## EXERCISE
From the records below, copy out exactly the lines from the one containing "Implicit Types (m" to the one containing "st_block : BlockType", both included. Add nothing else.

..........

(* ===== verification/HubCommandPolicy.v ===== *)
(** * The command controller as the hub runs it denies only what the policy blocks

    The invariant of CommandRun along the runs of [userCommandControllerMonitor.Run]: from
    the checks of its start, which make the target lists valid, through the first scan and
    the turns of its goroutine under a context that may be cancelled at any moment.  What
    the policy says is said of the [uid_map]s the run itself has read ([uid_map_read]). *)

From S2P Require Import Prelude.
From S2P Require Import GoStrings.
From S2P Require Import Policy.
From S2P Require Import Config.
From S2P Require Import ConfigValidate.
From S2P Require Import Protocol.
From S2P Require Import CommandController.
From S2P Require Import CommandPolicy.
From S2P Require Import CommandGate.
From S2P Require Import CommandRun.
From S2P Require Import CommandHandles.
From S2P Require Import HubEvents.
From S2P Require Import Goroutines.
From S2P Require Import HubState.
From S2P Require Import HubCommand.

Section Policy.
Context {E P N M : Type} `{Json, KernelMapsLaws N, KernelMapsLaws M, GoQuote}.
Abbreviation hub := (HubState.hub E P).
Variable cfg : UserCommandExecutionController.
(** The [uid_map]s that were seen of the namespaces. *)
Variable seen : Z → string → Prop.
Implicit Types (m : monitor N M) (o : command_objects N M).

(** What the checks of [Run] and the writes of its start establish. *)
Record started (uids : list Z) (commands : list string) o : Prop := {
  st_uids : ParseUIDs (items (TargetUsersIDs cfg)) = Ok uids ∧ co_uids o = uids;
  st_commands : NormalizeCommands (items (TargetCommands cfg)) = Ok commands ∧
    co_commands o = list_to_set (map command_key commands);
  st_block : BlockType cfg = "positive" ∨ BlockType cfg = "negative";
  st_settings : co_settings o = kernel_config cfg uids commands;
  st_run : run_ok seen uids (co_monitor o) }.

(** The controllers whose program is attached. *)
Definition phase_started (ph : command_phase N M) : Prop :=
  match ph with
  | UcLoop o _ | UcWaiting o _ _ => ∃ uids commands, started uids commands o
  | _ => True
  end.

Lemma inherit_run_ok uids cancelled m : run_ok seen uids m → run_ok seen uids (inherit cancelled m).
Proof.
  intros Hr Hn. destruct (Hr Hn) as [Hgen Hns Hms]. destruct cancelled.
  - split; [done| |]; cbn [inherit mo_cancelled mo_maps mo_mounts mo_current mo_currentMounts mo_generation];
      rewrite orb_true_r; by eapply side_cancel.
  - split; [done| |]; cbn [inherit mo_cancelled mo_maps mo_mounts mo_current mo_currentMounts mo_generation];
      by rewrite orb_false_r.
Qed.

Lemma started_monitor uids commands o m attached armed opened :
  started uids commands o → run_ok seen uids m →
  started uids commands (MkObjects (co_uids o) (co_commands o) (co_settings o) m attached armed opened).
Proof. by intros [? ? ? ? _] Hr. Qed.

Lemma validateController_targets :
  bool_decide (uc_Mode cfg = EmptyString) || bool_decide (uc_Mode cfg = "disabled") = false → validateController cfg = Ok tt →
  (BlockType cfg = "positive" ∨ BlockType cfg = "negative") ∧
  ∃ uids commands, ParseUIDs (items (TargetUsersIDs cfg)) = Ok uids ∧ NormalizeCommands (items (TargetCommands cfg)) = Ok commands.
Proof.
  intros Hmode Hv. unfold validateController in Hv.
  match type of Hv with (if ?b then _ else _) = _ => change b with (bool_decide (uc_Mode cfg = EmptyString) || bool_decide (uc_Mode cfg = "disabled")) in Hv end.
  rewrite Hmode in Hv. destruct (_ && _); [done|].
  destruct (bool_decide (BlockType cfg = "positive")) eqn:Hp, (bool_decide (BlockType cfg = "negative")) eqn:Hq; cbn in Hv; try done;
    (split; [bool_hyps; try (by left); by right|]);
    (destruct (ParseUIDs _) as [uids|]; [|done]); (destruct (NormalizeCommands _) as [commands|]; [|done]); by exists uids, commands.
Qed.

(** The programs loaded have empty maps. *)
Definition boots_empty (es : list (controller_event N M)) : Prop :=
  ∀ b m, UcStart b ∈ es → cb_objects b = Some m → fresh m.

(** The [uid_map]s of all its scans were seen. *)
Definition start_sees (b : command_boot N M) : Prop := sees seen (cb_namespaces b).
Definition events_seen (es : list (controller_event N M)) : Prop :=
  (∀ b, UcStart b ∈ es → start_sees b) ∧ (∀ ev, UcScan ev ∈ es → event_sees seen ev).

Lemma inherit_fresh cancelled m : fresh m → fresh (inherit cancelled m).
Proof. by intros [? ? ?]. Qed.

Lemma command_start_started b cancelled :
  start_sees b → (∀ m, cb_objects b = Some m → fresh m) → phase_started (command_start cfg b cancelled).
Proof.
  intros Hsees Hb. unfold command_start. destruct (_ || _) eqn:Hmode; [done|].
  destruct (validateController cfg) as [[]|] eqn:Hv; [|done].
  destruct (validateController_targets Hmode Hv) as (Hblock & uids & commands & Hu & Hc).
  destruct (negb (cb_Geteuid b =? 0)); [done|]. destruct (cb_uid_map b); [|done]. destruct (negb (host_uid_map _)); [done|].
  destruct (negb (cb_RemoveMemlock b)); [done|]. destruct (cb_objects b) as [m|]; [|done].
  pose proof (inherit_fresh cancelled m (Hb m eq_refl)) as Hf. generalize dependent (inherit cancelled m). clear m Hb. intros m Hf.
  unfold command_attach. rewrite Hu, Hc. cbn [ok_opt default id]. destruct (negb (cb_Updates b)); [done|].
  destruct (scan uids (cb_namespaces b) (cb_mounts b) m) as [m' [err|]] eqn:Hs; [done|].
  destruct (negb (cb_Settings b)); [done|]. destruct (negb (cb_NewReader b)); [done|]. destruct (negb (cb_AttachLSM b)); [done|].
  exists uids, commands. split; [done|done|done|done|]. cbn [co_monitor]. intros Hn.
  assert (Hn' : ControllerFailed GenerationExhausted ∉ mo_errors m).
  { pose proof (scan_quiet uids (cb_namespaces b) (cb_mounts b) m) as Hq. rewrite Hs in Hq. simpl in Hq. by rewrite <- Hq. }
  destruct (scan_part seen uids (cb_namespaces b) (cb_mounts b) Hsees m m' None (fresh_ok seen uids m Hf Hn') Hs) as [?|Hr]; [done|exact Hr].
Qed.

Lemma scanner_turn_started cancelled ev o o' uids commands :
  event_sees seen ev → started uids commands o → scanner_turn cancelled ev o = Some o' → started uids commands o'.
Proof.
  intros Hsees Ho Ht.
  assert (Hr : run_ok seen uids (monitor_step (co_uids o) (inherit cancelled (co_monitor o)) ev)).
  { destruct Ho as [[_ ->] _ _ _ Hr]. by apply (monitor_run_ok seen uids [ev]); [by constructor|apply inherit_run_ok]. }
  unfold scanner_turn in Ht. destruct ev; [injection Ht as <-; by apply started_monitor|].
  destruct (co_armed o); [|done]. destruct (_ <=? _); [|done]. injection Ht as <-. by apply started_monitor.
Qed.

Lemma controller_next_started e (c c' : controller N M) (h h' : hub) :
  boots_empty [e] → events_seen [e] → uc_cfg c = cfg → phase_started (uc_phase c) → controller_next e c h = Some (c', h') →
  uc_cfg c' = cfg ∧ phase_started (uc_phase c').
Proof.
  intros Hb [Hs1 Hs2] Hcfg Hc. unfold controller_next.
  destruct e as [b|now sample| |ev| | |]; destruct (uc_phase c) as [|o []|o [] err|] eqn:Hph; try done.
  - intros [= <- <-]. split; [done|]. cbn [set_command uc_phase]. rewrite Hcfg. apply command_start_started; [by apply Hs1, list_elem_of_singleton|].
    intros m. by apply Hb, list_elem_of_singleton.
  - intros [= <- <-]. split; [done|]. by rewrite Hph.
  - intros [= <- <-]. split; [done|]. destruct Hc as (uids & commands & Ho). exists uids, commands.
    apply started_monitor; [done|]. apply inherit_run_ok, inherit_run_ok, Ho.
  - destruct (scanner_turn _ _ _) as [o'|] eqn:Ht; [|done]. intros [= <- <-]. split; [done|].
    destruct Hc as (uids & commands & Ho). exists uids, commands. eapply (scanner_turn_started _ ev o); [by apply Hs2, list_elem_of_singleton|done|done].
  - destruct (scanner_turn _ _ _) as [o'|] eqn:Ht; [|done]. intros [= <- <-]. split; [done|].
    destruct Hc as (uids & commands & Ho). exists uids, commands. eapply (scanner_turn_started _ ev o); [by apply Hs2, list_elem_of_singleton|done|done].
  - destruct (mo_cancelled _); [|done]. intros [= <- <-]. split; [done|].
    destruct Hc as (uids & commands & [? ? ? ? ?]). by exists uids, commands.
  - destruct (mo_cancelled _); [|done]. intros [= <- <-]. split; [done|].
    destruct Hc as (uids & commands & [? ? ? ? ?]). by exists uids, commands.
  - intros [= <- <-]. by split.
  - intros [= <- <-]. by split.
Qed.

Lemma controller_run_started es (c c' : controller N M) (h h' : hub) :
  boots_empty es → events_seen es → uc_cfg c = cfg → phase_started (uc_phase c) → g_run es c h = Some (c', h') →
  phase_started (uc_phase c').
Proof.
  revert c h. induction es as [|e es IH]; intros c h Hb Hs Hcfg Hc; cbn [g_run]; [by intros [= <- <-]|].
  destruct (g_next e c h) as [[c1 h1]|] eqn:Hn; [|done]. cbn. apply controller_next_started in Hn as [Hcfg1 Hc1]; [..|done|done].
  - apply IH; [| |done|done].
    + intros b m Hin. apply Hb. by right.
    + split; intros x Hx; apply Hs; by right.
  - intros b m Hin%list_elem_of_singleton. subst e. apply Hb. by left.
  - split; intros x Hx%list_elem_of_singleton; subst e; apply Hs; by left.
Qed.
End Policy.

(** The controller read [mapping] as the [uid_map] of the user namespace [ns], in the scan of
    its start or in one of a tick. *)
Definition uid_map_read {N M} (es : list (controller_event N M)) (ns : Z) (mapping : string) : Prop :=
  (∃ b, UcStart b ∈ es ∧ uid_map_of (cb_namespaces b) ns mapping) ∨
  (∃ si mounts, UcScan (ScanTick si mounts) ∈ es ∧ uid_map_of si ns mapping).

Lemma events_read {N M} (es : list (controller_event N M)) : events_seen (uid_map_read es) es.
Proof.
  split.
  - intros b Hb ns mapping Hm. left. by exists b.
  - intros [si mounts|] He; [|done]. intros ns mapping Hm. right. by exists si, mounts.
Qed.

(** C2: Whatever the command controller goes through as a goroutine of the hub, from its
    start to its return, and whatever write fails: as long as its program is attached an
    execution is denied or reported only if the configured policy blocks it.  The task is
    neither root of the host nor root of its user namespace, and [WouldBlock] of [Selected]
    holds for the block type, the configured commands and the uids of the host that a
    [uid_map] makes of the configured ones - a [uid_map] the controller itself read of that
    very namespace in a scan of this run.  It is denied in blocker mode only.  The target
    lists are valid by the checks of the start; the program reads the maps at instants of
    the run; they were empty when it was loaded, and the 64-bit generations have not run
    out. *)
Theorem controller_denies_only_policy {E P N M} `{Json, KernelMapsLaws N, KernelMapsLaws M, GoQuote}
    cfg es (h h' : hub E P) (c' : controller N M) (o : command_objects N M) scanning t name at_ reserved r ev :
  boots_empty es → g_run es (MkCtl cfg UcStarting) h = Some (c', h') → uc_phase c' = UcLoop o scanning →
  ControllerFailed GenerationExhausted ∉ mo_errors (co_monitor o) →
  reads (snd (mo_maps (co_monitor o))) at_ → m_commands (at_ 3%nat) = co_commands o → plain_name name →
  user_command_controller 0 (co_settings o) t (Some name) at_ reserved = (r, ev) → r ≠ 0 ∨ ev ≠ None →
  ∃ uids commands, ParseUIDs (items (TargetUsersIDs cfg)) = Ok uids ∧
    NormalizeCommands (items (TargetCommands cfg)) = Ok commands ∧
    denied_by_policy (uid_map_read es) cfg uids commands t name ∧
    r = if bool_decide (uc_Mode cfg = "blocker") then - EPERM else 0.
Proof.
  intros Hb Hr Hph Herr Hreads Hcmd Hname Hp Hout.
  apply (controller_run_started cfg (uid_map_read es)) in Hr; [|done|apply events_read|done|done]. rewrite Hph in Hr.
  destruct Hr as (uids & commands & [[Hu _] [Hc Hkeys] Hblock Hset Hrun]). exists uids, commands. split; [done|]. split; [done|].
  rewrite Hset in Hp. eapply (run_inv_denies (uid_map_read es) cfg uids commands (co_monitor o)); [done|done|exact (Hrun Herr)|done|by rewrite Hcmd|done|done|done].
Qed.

..........

## COMPLETED TASK
Implicit Types (m : monitor N M) (o : command_objects N M).

(** What the checks of [Run] and the writes of its start establish. *)
Record started (uids : list Z) (commands : list string) o : Prop := {
  st_uids : ParseUIDs (items (TargetUsersIDs cfg)) = Ok uids ∧ co_uids o = uids;
  st_commands : NormalizeCommands (items (TargetCommands cfg)) = Ok commands ∧
    co_commands o = list_to_set (map command_key commands);
  st_block : BlockType cfg = "positive" ∨ BlockType cfg = "negative";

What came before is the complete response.